En somme, dans un contexte de turbulences et de crises socio-politiques récurrentes, aucun plan de développement ne peut correctement être exécuté ni des résultats satisfaisants attendus. La République Démocratique du Congo en a lourdement payé le tribut dont les conséquences sont visibles au plan politique, économique, social et éducatif. Un nouveau départ paraît alors obligatoire pour rétablir les équilibres rompus et amorcer une nouvelle marche vers le développement. D’où la pertinence bien avérée d’élaborer et de mettre en oeuvre un projet de reconstruction nationale. Projet noble et déterminant au redécollage de la République Démocratique du Congo, mais dont la réalisation exige d’importants préalables à savoir : la conscientisation des populations à la cause nationale, la formation d’une nouvelle citoyenneté fondée sur des nouvelles valeurs et le développement des compétences utiles à la production. Le moyen d’y parvenir demeure inéluctablement l’éducation, conçue comme ensemble d’actions intentionnellement exercées par la société sur ses membres et par les générations adultes sur celles qui ne sont pas mures pour la vie sociale. Grosso modo, il s’agit de l’éducation comprise en tant que processus de socialisation individus et de leur mise en capacité pour la reconstruction nationale.

Qu’entendons-nous par reconstruction nationale ?

Parler de la reconstruction implique à reconnaître préalablement l’existence d’une déconstruction ou un effondrement des constructions précédentes. C’est bien cette analyse qui donne au concept de reconstruction sa vraie signification en tant que nouvelle construction réalisable sur un nouveau fondement ou comme une réfection matérialisable sur des anciennes décombres.

Notre entendement de la reconstruction est celui d’un processus visant à résoudre efficacement les problèmes et à donner des réponses durables aux besoins qui surgissent dans les différents secteurs de la vie nationale, besoins individuels et collectifs.

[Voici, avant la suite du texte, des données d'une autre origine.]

Lemma V2_mutationCallback_spec (s : State V2.Closure) :
  V2.mutationCallback s =
  Ok tt (if unmarkedField s
         then with_timers (timers s ++ [placeholderTimer2])
                (placeholderMaintained V2.placeholderText s)
         else s).
Proof.
  unfold V2.mutationCallback, unmarkedField, bind at 1 2.
  unfold querySelector, gets, andThen.
  destruct (findFirst _ s) as [t|] eqn:Ht; simpl; [|done].
  unfold getProp, deref, bind, ret, gets. simpl.
  destruct (truthy _); simpl; [done|].
  apply V2_updatePlaceholder_spec.
Qed.

Lemma countIn_panel {C} (hF : NodeId → Element C) (nx k : NodeId) :
  elemId (hF nx) = "quick-actions" →
  (∀ i, 1 ≤ i < 16 → elemId (hF (i + nx)) ≠ "quick-actions") →
  countIn (hasId "quick-actions") hF (shift k (panelTree nx)) = 1.
Proof.
  intros H0 Hi. unfold shift, panelTree. cbn [fmap list_fmap fst snd].
  rewrite !countIn_cons. cbn [snd]. unfold hasId at 1. rewrite H0.
  assert (Hno : ∀ i, 1 ≤ i < 16 → hasId "quick-actions" (hF (i + nx)) = false).
  { intros i Hr. unfold hasId. apply String.eqb_neq. by apply Hi. }
  rewrite !Hno by lia. reflexivity.
Qed.

Lemma V1_addQuickActions_present (s : State V1.Closure) (q : NodeId) :
  findFirst (hasId "quick-actions") s = Some q →
  V1.addQuickActions s = Ok tt s.
Proof.
  intros Hq. unfold V1.addQuickActions, bind at 1, getElementById, gets.
  by rewrite Hq.
Qed.

Lemma V1_addQuickActions_count (s : State V1.Closure) (a : NodeId) :
  wf s →
  countWithId "quick-actions" s = 0 →
  findFirst (matchesAny V1.messagesSel) s = Some a →
  ∃ s', V1.addQuickActions s = Ok tt s'
    ∧ countWithId "quick-actions" s' = 1
    ∧ timers s' = timers s ∧ trace s' = trace s.
Proof.
  intros Hwf Hc Ha.
  assert (Hp : findFirst (hasId "quick-actions") s = None)
    by by apply firstMatch_None_count.
  destruct (V1_addQuickActions_inserts s a Hwf Hp Ha)
    as (pre & k & post & hF & Hrun & Hd & Hag & Hid & Hno & _).
  eexists. split; [exact Hrun|]. split; [|done].
  unfold countWithId, wf, pageOver, with_heap, with_next, with_doc in *.
  cbn [heap doc].
  rewrite Hd in Hc, Hwf.
  rewrite countIn_app, countIn_cons in Hc. simpl in Hc.
  rewrite countIn_app, countIn_cons, countIn_app. cbn [snd].
  apply Forall_app in Hwf as [Hpre Hpost].
  inversion Hpost as [|? ? Ha' Hpost']; subst. simpl in Ha'.
  rewrite (countIn_agree _ (heap s) hF pre (wf_agree _ _ _ _ _ Hpre Hag)).
  rewrite (countIn_agree _ (heap s) hF post (wf_agree _ _ _ _ _ Hpost' Hag)).
  rewrite (Hag a Ha'), (countIn_panel hF (next s) (S k) Hid Hno). lia.
Qed.

(** ** Self-healing of the quick-action panel *)

(** C1, as the code has it.  First revision: [observeChanges] registers an
    observer on the body that carries the observer callback.  When a
    mutation batch reaches it with no panel in the document, the callback
    leaves the document tree as it is, writes no element object but the
    first [textarea] (which gets the placeholder text and the
    [placeholderSet] marker if it is not marked yet), starts one more
    placeholder interval and queues a 500 ms timeout for [addQuickActions];
    when that timeout comes due on a page without a panel whose messages
    container resolves, exactly one panel is in the document afterwards, and
    when a panel is there already it does nothing.  Second revision: the
    observer is registered on the root element; its callback does the same
    to the first [textarea], starts one interval if that field was unmarked,
    never changes the document tree and queues no timeout, so a removed
    panel stays removed. *)
Theorem self_healing_is_deferred :
  (∀ (s : State V1.Closure) (b : NodeId),
      firstChild isBody (heap s) (doc s) = Some b →
      V1.observeChanges s =
      Ok tt (with_observers (observers s ++ [bodyObserver b]) s))
  ∧ (∀ s : State V1.Closure,
      countWithId "quick-actions" s = 0 →
      ∃ s1, V1.run V1.MutationCallback None s = Ok tt s1
        ∧ (∀ (k : nat) (o : Observer V1.Closure),
             observers s !! k = Some o →
             onMutations o = V1.MutationCallback →
             step V1.run s (MutationBatch k) = s1)
        ∧ doc s1 = doc s
        ∧ (∀ m, heap s1 m =
             if bool_decide (findFirst (matchesAny V1.textareaSel) s = Some m)
                && negb (truthy (dataset (heap s m) !! "placeholderSet"))
             then set_data "placeholderSet" "true"
                    (set_placeholder V1.placeholderText (heap s m))
             else heap s m)
        ∧ countWithId "quick-actions" s1 = 0
        ∧ timers s1 = timers s ++ [placeholderTimer; readdTimer])
  ∧ (∀ (s2 : State V1.Closure) (a : NodeId),
      wf s2 →
      countWithId "quick-actions" s2 = 0 →
      findFirst (matchesAny V1.messagesSel) s2 = Some a →
      (∃ s3, V1.run V1.AddQuickActions None s2 = Ok tt s3
         ∧ countWithId "quick-actions" s3 = 1)
      ∧ ∀ i : nat,
          timers s2 !! i = Some readdTimer →
          countWithId "quick-actions" (step V1.run s2 (TimerDue i)) = 1)
  ∧ (∀ (s2 : State V1.Closure) (q : NodeId),
      findFirst (hasId "quick-actions") s2 = Some q →
      V1.run V1.AddQuickActions None s2 = Ok tt s2
      ∧ ∀ i : nat,
          timers s2 !! i = Some readdTimer →
          step V1.run s2 (TimerDue i) =
          with_timers (delete i (timers s2)) s2)
  ∧ (∀ (s : State V2.Closure) (r : NodeId),
      snd <$> head (doc s) = Some r →
      V2.observeChanges s =
      Ok tt (with_observers (observers s ++ [rootObserver r]) s))
  ∧ (∀ s : State V2.Closure,
      ∃ s1, V2.run V2.MutationCallback None s = Ok tt s1
        ∧ (∀ (k : nat) (o : Observer V2.Closure),
             observers s !! k = Some o →
             onMutations o = V2.MutationCallback →
             step V2.run s (MutationBatch k) = s1)
        ∧ doc s1 = doc s
        ∧ (∀ m, heap s1 m =
             if bool_decide (findFirst (matchesAny V2.textareaSel) s = Some m)
                && negb (truthy (dataset (heap s m) !! "placeholderSet"))
             then set_data "placeholderSet" "true"
                    (set_placeholder V2.placeholderText (heap s m))
             else heap s m)
        ∧ countWithId "quick-actions" s1 = countWithId "quick-actions" s
        ∧ timers s1 =
            timers s ++ (if unmarkedField s then [placeholderTimer2] else [])
        ∧ oneShots s1 = oneShots s).
Proof.
  split_and!.
  - intros s b Hb.
    unfold V1.observeChanges, documentBody, observe, deref, bind, gets,
      modify, ret.
    by rewrite Hb.
  - intros s Hc. eexists. split; [apply V1_mutationCallback_spec|].
    pose proof (placeholderMaintained_count V1.placeholderText "quick-actions" s)
      as Hc'.
    assert (Hnone : findFirst (hasId "quick-actions")
                      (placeholderMaintained V1.placeholderText s) = None).
    { apply firstMatch_None_count. unfold countWithId in Hc, Hc'. lia. }
    rewrite Hnone. simpl.
    destruct (placeholderMaintained_frame V1.placeholderText s)
      as (_ & Hd & _).
    split_and!; [|exact Hd| | |done].
    + intros k o Hk Ho. unfold deliverMutations. rewrite Hk, Ho.
      cbn [V1.run]. rewrite V1_mutationCallback_spec. by rewrite Hnone.
    + intros m. apply placeholderMaintained_heap.
    + unfold countWithId in *. simpl. lia.
  - intros s2 a Hwf Hc Ha. split.
    + destruct (V1_addQuickActions_count s2 a Hwf Hc Ha) as (s3 & ? & ? & _).
      by exists s3.
    + intros i Hi. cbn [step]. unfold fireTimer. rewrite Hi.
      cbn [readdTimer repeating callback V1.run].
      destruct (V1_addQuickActions_count
                  (with_timers (delete i (timers s2)) s2) a Hwf Hc Ha)
        as (s3 & Hrun & Hc3 & _).
      by rewrite Hrun.
  - intros s2 q Hq. split; [by apply (V1_addQuickActions_present s2 q)|].
    intros i Hi. cbn [step]. unfold fireTimer. rewrite Hi.
    cbn [readdTimer repeating callback V1.run].
    by rewrite (V1_addQuickActions_present
                  (with_timers (delete i (timers s2)) s2) q Hq).
  - intros s r Hr.
    unfold V2.observeChanges, documentElement, observe, deref, bind, gets,
      modify, ret.
    by rewrite Hr.
  - intros s. eexists. split; [apply V2_mutationCallback_spec|].
    split.
    { intros k o Hk Ho. cbn [step]. unfold deliverMutations. rewrite Hk, Ho.
      cbn [V2.run]. by rewrite V2_mutationCallback_spec. }
    destruct (unmarkedField s) eqn:Hu.
    + destruct (placeholderMaintained_frame V2.placeholderText s)
        as (_ & Hd & _).
      split_and!.
      * exact Hd.
      * intros m. apply placeholderMaintained_heap.
      * apply (placeholderMaintained_count V2.placeholderText "quick-actions" s).
      * done.
      * unfold oneShots, with_timers. cbn [timers].
        rewrite List.filter_app. simpl. by rewrite app_nil_r.
    + split_and!; try done; [|by rewrite app_nil_r].
      intros m. unfold unmarkedField in Hu.
      case_bool_decide as Hm; [|done]. rewrite Hm in Hu. by rewrite Hu.
Qed.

Ces réponses sont définies en terme de création à réaliser ou de raccommodage et ajustements à faire. Il s’agit de la reconstruction tant de l’homme que de l’environnement. Celle de l’individu, de son groupe d’appartenance et de son milieu de vie.

La question est toutefois de savoir s’il est possible de reconstruire l’environnement et d’espérer le garder en meilleur état, sans préparer les individus qui y habitent aux conditions de son entretien et son maintien. En clair, est-il vraisemblable de penser reconstruire la République Démocratique du Congo « espace physique » sans reconstruction préalable de la République Démocratique du Congo « êtres humains »?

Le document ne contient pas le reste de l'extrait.